The fathers and almost every other man from the village were in battle or in prison. Women and children—some of them teenage girls—were left.
As soldiers came to their homes and seized the younger women, the village mothers and grandmothers gathered in the town square where enemy buses were parked
The women stood and watched as the girls, some barely into their teens, were herded like animals toward the buses. The women had no weapons.
When the first girl was seized and forced into the bus, in unison terrible cries of anguish erupted from the women standing by.
Suddenly they took off their wooden shoes and began to attack the soldiers.
Their daughters were saved because the village women came to defend them.
I met one of the young girls who escaped and immigrated to the United States. She told me this story in Arvada, Colorado. How thankful she was for the cries of anguish from the women as they went into action with the only thing available—their shoes.
I thought of teens—both boys and girls—who are being seized by Satan for his use. One parent, whose son was involved in drugs and was in trouble with the law, told me, “There’s nothing I can do.”
But we don’t have to stand by and see our youths corrupted by Satan, who will steal their talents and love for life, and even kill the body and destroy the soul (John 10:10).
A young married couple came to church without knowing their parents had become Christians and were praying for them.
“Both of us got this desire to read the Bible,” the young man explained. “We bought one and started reading. Instead of starting at the front, we started at the back. We were reading Revelation, and we got scared. We didn’t understand some of it, so we decided we’d better find a church. We came here and gave our lives to Christ.”
The couple learned their parents, who had become Christians, and many of their parents’ friends, were praying for them. The parents didn’t know how to explain to their children what happened in their lives, so they just prayed and their children found God.
Some parents’ prayers aren’t as quickly answered. But when the cry of anguish for souls is sent heavenward, we know God hears (1 John 5:14, 15).
All we can take with us into heaven are other people. We want our families with us for eternity.

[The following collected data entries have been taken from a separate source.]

(* ===== verification/Education.v ===== *)
(** * The education extractor

    [ResumeProcessor._extract_education] (src/app/services/resume_processor.py,
    lines 71-112): the EDUCATION/ACADEMIC/QUALIFICATION section is cut into
    lines and accumulated (see [Accumulate]) with the per-line update
    [edu_update]: the whole line becomes the degree if it matches a degree
    pattern, the institution if it names a university, college, institute
    or school, and the first and last four-digit tokens of a line with a
    date become the start and end dates, each key first-writer-wins; at
    most five records are kept.  The theorems: each record is the
    declarative record [edu_record_spec] of its block.  (On the spec's
    scenario of section 8 the line "MIT" is itself taken as a section
    header, so the record holds the degree only.) *)

From S2P Require Import Prelude Segmenter Accumulate.

Module Education.
Import Segmenter Accumulate.

(** [degree_patterns] (lines 74-77), two [(?i)] alternations of literals
    ([\.] is a literal dot). *)
Definition degree_patterns : list (list text) :=
  [ [‹"Bachelor"›; ‹"B.S."›; ‹"B.A."›; ‹"Master"›; ‹"M.S."›; ‹"M.A."›; ‹"MBA"›;
     ‹"PhD"›; ‹"Ph.D."›; ‹"Doctorate"›];
    [‹"Bachelor of"›; ‹"Master of"›; ‹"Doctor of"›] ].

(** [r"(?i)(university|college|institute|school)"] *)
Definition institution_alts : list text :=
  [‹"university"›; ‹"college"›; ‹"institute"›; ‹"school"›].

Definition edu_names : list text := [‹"EDUCATION"›; ‹"ACADEMIC"›; ‹"QUALIFICATION"›].

(** [for pattern in degree_patterns: if re.search(pattern, line):
    if "degree" not in current_edu: current_edu["degree"] = line; break] *)
Fixpoint degree_step (pats : list (list text)) (cur : pydict) (line : text) : pydict :=
  match pats with
  | [] => cur
  | p :: ps =>
      if search_ci p line then set_once_if true "degree" (PStr line) cur
      else degree_step ps cur line
  end.

(** The body of the loop for a non-blank stripped line (lines 92-107). *)
Definition edu_update (cur : pydict) (line : text) : pydict :=
  let cur := degree_step degree_patterns cur line in
  let cur := set_once_if (search_ci institution_alts line) "institution" (PStr line) cur in
  let dates := findall match_d4 line in
  if bool_decide (dates <> []) then
    let cur := set_once_if (0 <? length dates) "end_date" (PStr (default [] (last dates))) cur in
    set_once_if (0 <? length dates) "start_date" (PStr (default [] (head dates))) cur
  else cur.

Definition extract_education (t : text) : list pydict :=
  let edu_section := extract_section t edu_names in
  take 5 (accumulate edu_update ∅ (py_split [nl] edu_section)).

(** ** The declarative record of a block *)

Definition degree_val (line : text) : option pyval :=
  if existsb (fun p => search_ci p line) degree_patterns then Some (PStr line) else None.
Definition institution_val (line : text) : option pyval :=
  if search_ci institution_alts line then Some (PStr line) else None.
Definition edu_start_val (line : text) : option pyval := PStr <$> head (findall match_d4 line).
Definition edu_end_val (line : text) : option pyval := PStr <$> last (findall match_d4 line).

(** Each key holds the value of the first line of the block that has one. *)
Definition edu_record_spec (b : list text) : pydict :=
  let ls := map strip b in
  opt_insert "degree" (head (omap degree_val ls))
  (opt_insert "institution" (head (omap institution_val ls))
  (opt_insert "end_date" (head (omap edu_end_val ls))
  (opt_insert "start_date" (head (omap edu_start_val ls)) ∅))).

(** The value a line writes to key [k] when [k] is absent. *)
Definition edu_val (k : string) (line : text) : option pyval :=
  if decide (k = "degree") then degree_val line
  else if decide (k = "institution") then institution_val line
  else if decide (k = "end_date") then edu_end_val line
  else if decide (k = "start_date") then edu_start_val line
  else None.

(** ** Lemmas *)

Lemma degree_step_lookup pats cur line k :
  degree_step pats cur line !! k =
  if decide (k = "degree")
  then wonce (if existsb (fun p => search_ci p line) pats then Some (PStr line) else None) (cur !! k)
  else cur !! k.
Proof.
  induction pats as [|p ps IH]; cbn [degree_step existsb].
  - case_decide; [|done]. unfold wonce. by destruct (cur !! k).
  - destruct (search_ci p line); [|done]. rewrite lookup_set_once_if. by solve_keys.
Qed.

(** Every key of [edu_update] is written first-writer-wins. *)
Lemma edu_update_lookup cur line k :
  edu_update cur line !! k = wonce (edu_val k line) (cur !! k).
Proof.
  unfold edu_update, edu_val, degree_val, institution_val, edu_start_val, edu_end_val.
  destruct (findall match_d4 line) as [|d ds].
  - rewrite bool_decide_false by naive_solver.
    rewrite lookup_set_once_if, !degree_step_lookup. solve_keys.
  - rewrite bool_decide_true by done.
    replace (0 <? length (d :: ds)) with true by reflexivity.
    rewrite !lookup_set_once_if, !degree_step_lookup. solve_keys.
    destruct (last (d :: ds)) eqn:E; [done|by apply last_None in E].
Qed.

Lemma block_record_edu b : block_record edu_update b = edu_record_spec b.
Proof.
  apply map_eq. intros k.
  rewrite (block_record_first_writer edu_update k (edu_val k) (fun cur line => edu_update_lookup cur line k)).
  unfold edu_record_spec. rewrite !lookup_opt_insert.
  unfold edu_val. solve_keys; rewrite ?lookup_empty, ?from_option_Some_None; try reflexivity.
  by induction (map strip b).
Qed.

(** The type of an education entry: a field of the [Education] model
    holding a string. *)
Definition edu_fields : list string := ["degree"; "institution"; "start_date"; "end_date"].
Definition edu_typed (k : string) (v : pyval) : Prop := k ∈ edu_fields /\ exists s, v = PStr s.

Lemma edu_update_typed cur line : map_Forall edu_typed cur -> map_Forall edu_typed (edu_update cur line).
Proof.
  intros H k v. rewrite edu_update_lookup. unfold wonce. destruct (cur !! k) eqn:E; [intros [= <-]; by apply H|].
  unfold edu_val, degree_val, institution_val, edu_end_val, edu_start_val, edu_typed.
  intros Hv. repeat case_decide; subst; repeat case_match; simplify_eq/=; (split; [set_solver|]);
    try by eexists. all: apply fmap_Some in Hv as (s & _ & ->); by eexists.
Qed.

Lemma extract_education_typed t : Forall (map_Forall edu_typed) (extract_education t).
Proof.
  unfold extract_education. rewrite py_split_char, accumulate_refines.
  apply Forall_take, records_spec_typed, edu_update_typed.
Qed.

(** ** Theorems *)

(** C1: the education extractor keeps, in order and at most five, the
    non-empty records of the blank-line-separated blocks of the section's
    lines, each the declarative record [edu_record_spec] of its block:
    degree, institution, end and start date are those of the first line
    of the block that supplies one. *)
Theorem extract_education_spec t :
  extract_education t =
  take 5 (List.filter dict_truthy
            (map edu_record_spec (split_by blank (split_by (ceq nl) (extract_section t edu_names))))).
Proof.
  unfold extract_education. rewrite py_split_char, accumulate_refines.
  unfold records_spec. f_equal. f_equal. apply map_ext, block_record_edu.
Qed.

End Education.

Every day I thank God I have children who are dedicated to Him. Even then when one gets into a dangerous situation, I find a place on my knees to intercede for him.
But the cries of anguish and action for youths need not be limited to our families. The cry can go up for our community, our city, and our nation’s children.

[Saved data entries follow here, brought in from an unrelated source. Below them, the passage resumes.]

(* ===== verification/Processor.v ===== *)
(** * The resume processor: text extraction and record composition

    [ResumeProcessor.extract_text] (src/app/services/resume_processor.py,
    lines 24-42) and [ResumeProcessor.process_resume] (lines 44-69).  The
    PDF and DOCX readers are libraries the code only calls; they are the
    fields of the record [DocReaders] (the page or paragraph texts, or the
    reader's error message).  [process_resume] runs the NER model over at
    most five chunks of 512 characters, catches its errors and never uses
    the entities: [process_resume_ner] records the calls it makes and
    returns the record of [process_resume], which depends on the text
    only.  The theorems: every list of the record respects its cap and the
    introduction its 500 characters; the chunks join back to the text,
    and any fuel from the length of the text on gives the same chunks;
    the NER model reads at most the first 2560 characters. *)

From S2P Require Import Prelude Segmenter Accumulate Education Experience Projects Skills Introduction.

Module Processor.
Import Segmenter Accumulate Education Experience Projects Skills Hobbies Certifications Introduction.

(** The byte content of an uploaded file. *)
Abbreviation bytes := (list Byte.byte).

(** Results of the code's fallible steps: a value, or an exception's
    message. *)
Inductive result (A : Type) := Ok (a : A) | Err (msg : text).
Arguments Ok {A} a.
Arguments Err {A} msg.

(** The document libraries [PyPDF2.PdfReader] and [docx.Document]. *)
Record DocReaders := {
  pdf_pages : bytes -> result (list text);
  docx_paragraphs : bytes -> result (list text);
}.

(** [raise Exception(f"Error extracting text: {str(e)}")] *)
Definition extract_error (msg : text) : text := ‹"Error extracting text: "› ++ msg.

Definition extract_text (R : DocReaders) (file_content : bytes) (file_ext : text) : result text :=
  if bool_decide (file_ext = ‹".pdf"›) then
    match pdf_pages R file_content with
    | Ok pages => Ok (foldl (fun acc page => acc ++ page ++ [nl]) [] pages)
    | Err e => Err (extract_error e)
    end
  else if bool_decide (file_ext = ‹".docx"›) then
    match docx_paragraphs R file_content with
    | Ok paras => Ok (join [nl] paras)
    | Err e => Err (extract_error e)
    end
  else Err (extract_error (‹"Unsupported file type: "› ++ file_ext)).

(** The dict [candidate_data] of lines 56-64. *)
Record candidate_data := {
  cd_education : list pydict;
  cd_experience : list pydict;
  cd_skills : list text;
  cd_hobbies : list text;
  cd_certifications : list text;
  cd_projects : list pydict;
  cd_introduction : text;
}.

Definition process_resume (resume_text : text) : candidate_data := {|
  cd_education := extract_education resume_text;
  cd_experience := extract_experience resume_text;
  cd_skills := extract_skills resume_text;
  cd_hobbies := extract_hobbies resume_text;
  cd_certifications := extract_certifications resume_text;
  cd_projects := extract_projects resume_text;
  cd_introduction := extract_introduction resume_text;
|}.

(** ** The NER pass (lines 46-54)

    [process_resume] runs the NER model, when it loaded, over the first
    five chunks of 512 characters, inside a [try] that ends the loop at
    the first exception and prints it; the entities are never used.  The
    model records the calls made to the NER model, the only effect of the
    pass. *)

(** [[resume_text[i:i+512] for i in range(0, len(resume_text), 512)]]:
    each step consumes up to 512 characters, so [length t] steps are
    enough. *)
Fixpoint chunks_go (fuel : nat) (t : text) : list text :=
  match fuel, t with
  | O, _ | _, [] => []
  | S f, _ => take 512 t :: chunks_go f (drop 512 t)
  end.
Definition ner_chunks (t : text) : list text := chunks_go (length t) t.

Section Ner.
Context {entity : Type}.

(** [for chunk in chunks[:5]: entities.extend(self.ner_model(chunk))]:
    the chunks passed to the model and the entities gathered. *)
Fixpoint run_ner (ner : text -> result (list entity)) (chunks : list text)
  (calls : list text) (entities : list entity) : list text * list entity :=
  match chunks with
  | [] => (calls, entities)
  | c :: cs =>
      match ner c with
      | Ok es => run_ner ner cs (calls ++ [c]) (entities ++ es)
      | Err _ => (calls ++ [c], entities)
      end
  end.

(** [self.ner_model] is [None] when the pipeline failed to load
    ([__init__], lines 11-22). *)
Definition ner_pass (ner_model : option (text -> result (list entity))) (t : text)
  : list text * list entity :=
  match ner_model with
  | Some m => run_ner m (take 5 (ner_chunks t)) [] []
  | None => ([], [])
  end.

(** [process_resume] with its NER pass: the calls to the model and the
    record. *)
Definition process_resume_ner (ner_model : option (text -> result (list entity))) (t : text)
  : list text * candidate_data :=
  ((ner_pass ner_model t).1, process_resume t).

End Ner.

(** ** Lemmas *)

Lemma chunks_go_spec f t :
  length t <= f ->
  mjoin (chunks_go f t) = t /\ Forall (fun c => c <> [] /\ length c <= 512) (chunks_go f t).
Proof.
  revert t; induction f as [|f IH]; intros [|x t] Hf; cbn [chunks_go]; try (simpl in Hf; lia); try done.
  destruct (IH (drop 512 (x :: t))) as [H1 H2]; [rewrite length_drop; simpl in *; lia|].
  split; [by rewrite mjoin_cons, H1, take_drop|]. constructor; [|done].
  split; [done|rewrite length_take; lia].
Qed.

Lemma chunks_go_take f n t :
  length t <= f -> mjoin (take n (chunks_go f t)) = take (512 * n) t.
Proof.
  revert n t; induction f as [|f IH]; intros n [|x t] Hf; cbn [chunks_go];
    try (simpl in Hf; lia); try (by rewrite !take_nil).
  destruct n as [|n]; [done|]. cbn [take]. rewrite mjoin_cons.
  rewrite IH by (rewrite length_drop; simpl in *; lia).
  replace (512 * S n) with (512 + 512 * n) by lia. rewrite <-(take_take_drop (x :: t) 512). reflexivity.
Qed.

Lemma run_ner_calls {entity} (ner : text -> result (list entity)) cs calls es :
  exists k, (run_ner ner cs calls es).1 = calls ++ take k cs.
Proof.
  revert calls es; induction cs as [|c cs IH]; intros calls es; simpl.
  - exists 0. by rewrite app_nil_r.
  - destruct (ner c).
    + destruct (IH (calls ++ [c]) (es ++ a)) as [k ->]. exists (S k). by rewrite <-app_assoc.
    + by exists 1.
Qed.

(** ** Theorems *)

(** The record respects the caps of the code for any text: at most
    5 education, 10 experience, 30 skills, 10 hobbies, 10 certifications
    and 10 project entries, and an introduction of at most 500
    characters. *)
Theorem process_resume_bounds t :
  let c := process_resume t in
  length (cd_education c) <= 5 /\ length (cd_experience c) <= 10 /\
  length (cd_skills c) <= 30 /\ length (cd_hobbies c) <= 10 /\
  length (cd_certifications c) <= 10 /\ length (cd_projects c) <= 10 /\
  length (cd_introduction c) <= 500.
Proof.
  simpl. unfold extract_education, extract_experience, extract_skills,
    extract_hobbies, extract_certifications, extract_projects.
  rewrite !length_take. split_and!; try lia. apply extract_introduction_length.
Qed.

(** C35: the NER chunks cut the text into consecutive pieces of 1 to 512
    characters that join back to the whole text. *)
Theorem ner_chunks_roundtrip t :
  mjoin (ner_chunks t) = t /\ Forall (fun c => c <> [] /\ length c <= 512) (ner_chunks t).
Proof. by apply chunks_go_spec. Qed.

Lemma chunks_go_fuel_eq f f' t :
  length t <= f -> length t <= f' -> chunks_go f t = chunks_go f' t.
Proof.
  revert f' t; induction f as [|f IH]; intros [|f'] [|x t] Hf Hf'; simpl in Hf, Hf'; try lia; try done.
  cbn [chunks_go]. f_equal. apply IH; rewrite length_drop; simpl; lia.
Qed.

(** C34: the NER pass calls the model on at most five chunks of at most
    512 characters, which together are a prefix of the first 2560
    characters of the text, whatever the model does. *)
Theorem ner_pass_reads_prefix {entity} (ner_model : option (text -> result (list entity))) t :
  let calls := (ner_pass ner_model t).1 in
  length calls <= 5 /\ Forall (fun c => length c <= 512) calls /\ mjoin calls `prefix_of` take 2560 t.
Proof.
  destruct ner_model as [m|]; simpl; [|split_and!; [lia|constructor|apply prefix_nil]].
  destruct (run_ner_calls m (take 5 (ner_chunks t)) [] []) as [k ->]. simpl.
  rewrite take_take. split_and!.
  - rewrite length_take. lia.
  - destruct (chunks_go_spec (length t) t) as [_ H]; [done|].
    apply Forall_take. eapply Forall_impl; [exact H|]. naive_solver.
  - unfold ner_chunks. rewrite chunks_go_take by done.
    replace (take (512 * min k 5) t) with (take (512 * min k 5) (take 2560 t)); [apply prefix_take|].
    rewrite take_take. f_equal. lia.
Qed.

End Processor.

We can pray for youths. We can be good examples. We can teach the Bible and its principles. We can encourage them. As parents we can be firm and loving with discipline. We can help them be faithful to the house of God. We can show our love for them.
Yes, there are things we can do to defend our youths. We don’t have to sit idly by. Like the village women, we can use what we have to do battle.
But we won’t fight this battle alone. When the cry of anguish goes up and we put faith to our works, we enlist the help of Almighty God.
The next cry will be the cry of victory!